| WORK REQUEST |
Throughout the material, count the lines with the word "tail" in them, and answer with only the figure.

-- DATASET ENTRIES follows --

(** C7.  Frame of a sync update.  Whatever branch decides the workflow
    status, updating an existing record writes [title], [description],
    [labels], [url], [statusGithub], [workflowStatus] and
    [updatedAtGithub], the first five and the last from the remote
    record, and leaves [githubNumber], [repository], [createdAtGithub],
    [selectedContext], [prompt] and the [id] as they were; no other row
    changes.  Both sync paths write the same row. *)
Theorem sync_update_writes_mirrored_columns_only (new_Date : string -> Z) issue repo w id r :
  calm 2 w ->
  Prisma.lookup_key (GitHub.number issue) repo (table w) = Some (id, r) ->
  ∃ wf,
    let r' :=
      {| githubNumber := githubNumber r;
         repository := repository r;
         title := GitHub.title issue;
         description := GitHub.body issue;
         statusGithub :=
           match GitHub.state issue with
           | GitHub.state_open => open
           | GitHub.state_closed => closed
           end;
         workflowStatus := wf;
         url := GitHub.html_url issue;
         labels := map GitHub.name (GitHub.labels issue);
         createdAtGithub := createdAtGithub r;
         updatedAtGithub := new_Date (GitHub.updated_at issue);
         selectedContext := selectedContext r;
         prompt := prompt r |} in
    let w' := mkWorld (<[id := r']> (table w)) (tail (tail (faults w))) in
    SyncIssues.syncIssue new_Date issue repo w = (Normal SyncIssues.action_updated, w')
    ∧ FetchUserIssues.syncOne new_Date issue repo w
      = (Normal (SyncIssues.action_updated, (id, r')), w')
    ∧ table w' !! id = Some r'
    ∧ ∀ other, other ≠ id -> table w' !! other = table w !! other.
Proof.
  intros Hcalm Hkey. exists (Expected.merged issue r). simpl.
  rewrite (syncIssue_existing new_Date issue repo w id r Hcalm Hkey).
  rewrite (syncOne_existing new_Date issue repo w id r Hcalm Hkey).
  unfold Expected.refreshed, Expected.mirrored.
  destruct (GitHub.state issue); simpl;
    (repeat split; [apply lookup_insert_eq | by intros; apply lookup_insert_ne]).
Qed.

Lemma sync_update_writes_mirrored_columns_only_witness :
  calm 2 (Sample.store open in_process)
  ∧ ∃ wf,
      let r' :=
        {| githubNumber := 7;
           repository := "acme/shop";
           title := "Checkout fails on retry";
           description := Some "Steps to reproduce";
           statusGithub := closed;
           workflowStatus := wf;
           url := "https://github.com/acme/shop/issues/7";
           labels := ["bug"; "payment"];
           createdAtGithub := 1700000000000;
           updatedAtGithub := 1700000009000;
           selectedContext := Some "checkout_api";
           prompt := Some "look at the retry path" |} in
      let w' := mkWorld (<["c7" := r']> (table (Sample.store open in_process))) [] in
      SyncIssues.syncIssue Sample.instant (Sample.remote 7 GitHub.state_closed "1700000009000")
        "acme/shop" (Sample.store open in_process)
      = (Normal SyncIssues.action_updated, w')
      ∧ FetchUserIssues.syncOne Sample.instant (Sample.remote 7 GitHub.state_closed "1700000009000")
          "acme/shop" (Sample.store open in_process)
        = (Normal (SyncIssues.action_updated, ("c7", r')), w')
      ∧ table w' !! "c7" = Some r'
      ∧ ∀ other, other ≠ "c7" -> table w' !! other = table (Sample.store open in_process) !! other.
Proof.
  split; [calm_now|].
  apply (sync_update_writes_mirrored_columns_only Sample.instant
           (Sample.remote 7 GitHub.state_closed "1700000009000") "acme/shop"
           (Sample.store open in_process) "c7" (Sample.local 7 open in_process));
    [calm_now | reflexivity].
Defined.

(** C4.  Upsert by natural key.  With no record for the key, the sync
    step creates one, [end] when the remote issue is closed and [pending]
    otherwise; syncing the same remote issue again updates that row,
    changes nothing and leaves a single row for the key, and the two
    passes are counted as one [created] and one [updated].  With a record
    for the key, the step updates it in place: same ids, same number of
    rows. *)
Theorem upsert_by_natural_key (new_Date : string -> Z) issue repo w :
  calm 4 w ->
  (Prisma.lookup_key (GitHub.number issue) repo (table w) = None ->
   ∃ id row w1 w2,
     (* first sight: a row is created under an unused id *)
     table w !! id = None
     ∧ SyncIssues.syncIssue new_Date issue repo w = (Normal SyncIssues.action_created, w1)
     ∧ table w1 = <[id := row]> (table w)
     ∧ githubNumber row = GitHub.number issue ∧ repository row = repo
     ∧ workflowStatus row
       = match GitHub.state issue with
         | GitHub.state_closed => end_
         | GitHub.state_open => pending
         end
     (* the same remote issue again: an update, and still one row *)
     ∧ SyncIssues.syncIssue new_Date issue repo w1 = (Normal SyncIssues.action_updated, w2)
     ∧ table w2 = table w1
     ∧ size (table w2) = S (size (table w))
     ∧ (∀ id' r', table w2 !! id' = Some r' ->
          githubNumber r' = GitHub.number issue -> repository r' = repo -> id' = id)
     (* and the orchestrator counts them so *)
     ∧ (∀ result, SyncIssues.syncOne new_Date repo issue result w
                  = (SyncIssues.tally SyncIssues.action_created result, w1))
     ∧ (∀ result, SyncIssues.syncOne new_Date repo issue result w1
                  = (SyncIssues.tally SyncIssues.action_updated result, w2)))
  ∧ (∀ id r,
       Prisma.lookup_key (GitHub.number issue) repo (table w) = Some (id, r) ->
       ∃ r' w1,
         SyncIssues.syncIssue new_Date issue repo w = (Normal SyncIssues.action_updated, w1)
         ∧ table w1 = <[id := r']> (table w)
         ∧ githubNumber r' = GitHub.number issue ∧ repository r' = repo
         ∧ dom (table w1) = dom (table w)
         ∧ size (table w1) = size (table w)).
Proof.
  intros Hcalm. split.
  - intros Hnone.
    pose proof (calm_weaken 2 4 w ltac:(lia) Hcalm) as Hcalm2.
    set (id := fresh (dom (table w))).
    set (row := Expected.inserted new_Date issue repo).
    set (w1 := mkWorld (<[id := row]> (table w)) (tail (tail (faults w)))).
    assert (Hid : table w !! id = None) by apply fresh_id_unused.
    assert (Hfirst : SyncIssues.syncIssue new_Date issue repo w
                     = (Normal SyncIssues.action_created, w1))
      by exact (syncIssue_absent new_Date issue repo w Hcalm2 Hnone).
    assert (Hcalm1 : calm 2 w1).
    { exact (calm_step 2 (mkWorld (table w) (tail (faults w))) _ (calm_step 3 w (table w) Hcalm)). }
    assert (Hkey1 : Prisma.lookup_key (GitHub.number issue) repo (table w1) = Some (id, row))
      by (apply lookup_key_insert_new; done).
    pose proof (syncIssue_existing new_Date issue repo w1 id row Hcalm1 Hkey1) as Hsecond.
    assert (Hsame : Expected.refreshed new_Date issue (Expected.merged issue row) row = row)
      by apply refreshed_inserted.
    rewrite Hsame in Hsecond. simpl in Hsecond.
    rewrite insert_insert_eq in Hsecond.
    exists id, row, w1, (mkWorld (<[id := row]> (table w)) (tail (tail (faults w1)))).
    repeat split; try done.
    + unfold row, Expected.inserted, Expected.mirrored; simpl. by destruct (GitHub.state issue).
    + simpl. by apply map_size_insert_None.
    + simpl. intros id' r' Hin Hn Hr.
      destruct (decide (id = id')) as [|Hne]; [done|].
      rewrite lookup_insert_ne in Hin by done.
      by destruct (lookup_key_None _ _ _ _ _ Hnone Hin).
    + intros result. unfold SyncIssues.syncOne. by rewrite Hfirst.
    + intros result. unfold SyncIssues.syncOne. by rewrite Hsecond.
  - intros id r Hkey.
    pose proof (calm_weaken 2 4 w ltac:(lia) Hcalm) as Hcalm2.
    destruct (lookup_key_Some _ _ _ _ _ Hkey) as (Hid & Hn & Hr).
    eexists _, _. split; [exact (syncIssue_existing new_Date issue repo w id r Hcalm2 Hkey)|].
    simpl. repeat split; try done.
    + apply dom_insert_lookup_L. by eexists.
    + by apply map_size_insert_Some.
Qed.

-- DATASET ENTRIES concluded --

| EXPECTED ANSWER |
4